[Directions for this task]:
For the data below, give the number of lines that include the word "bytes" and nothing else.
══════════════════════════════
Lemma write_starves n : forall fuel l la k st,
  Z.of_nat n * SECTOR_SIZE < k -> (n < fuel)%nat -> ph (view (hdrive st)) = wanting l n ->
  rdwt_sectors ops hdbuf fuel DEV_WRITE la k st = Halt HPanic.
Proof.
  induction n as [|n IH]; intros fuel l la k st Hk Hfu Hp;
    (destruct fuel as [|fuel]; [lia|]); cbn [rdwt_sectors];
    rewrite (proj2 (Z.eqb_neq k 0)) by clia; change (DEV_WRITE =? DEV_READ) with false; cbv iota.
  - apply bind_halt. unfold bind, get. rewrite drive_drq. cbn in Hp. unfold ata_drq. by rewrite Hp.
  - assert (MIN SECTOR_SIZE k = SECTOR_SIZE) as -> by (unfold MIN; destruct (_ <? _) eqn:E; zbool; clia).
    destruct (store_run l n la st Hp) as (d1 & V1 & R1). rewrite (bind_run _ _ _ _ _ R1).
    apply (IH _ (l + 1)); try clia. cbn [with_hmem hdrive]. by rewrite V1.
Qed.

(** C6: a request of FS inside its partition is carried out by the driver: [rw_sector]
    of the file system model and [hd_rdwt] of the driver both return, and afterwards
    memory and the partition agree again, the driver's sector buffer aside. The
    driver moves nothing else: no byte of the drive outside the request, no kernel
    table and no entry of the partition table changes. *)
Theorem rw_sector_refined m ty dev pos bytes buf pi s h :
  request_ok ty dev pos bytes buf pi h -> bytes <= MAX_TRANSFER -> fs_view dev pi s h ->
  exists s' h', rw_sector ty dev pos bytes buf s = Ok tt s' /\
    hd_rdwt ops hdbuf (driver_msg m ty dev pos bytes TASK_FS buf) h = Ok tt h' /\
    fs_view dev pi s' h' /\ driver_frame pi pos bytes h h'.
Proof.
  intros Hr Hmax Hv. pose proof (rw_sector_ok _ _ _ _ _ _ _ s Hr Hmax) as R.
  destruct (rq_type _ _ _ _ _ _ _ Hr) as [->|[-> _]].
  - destruct (driver_read m _ _ _ _ _ _ _ Hr Hmax Hv) as (h' & ? & ? & ?). eexists _, h'. split; [exact R|]. done.
  - destruct (driver_write m _ _ _ _ _ _ _ Hr Hmax Hv) as (h' & ? & ? & ?). eexists _, h'. split; [exact R|]. done.
Qed.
══════════════════════════════
[Solution to the problem]:
5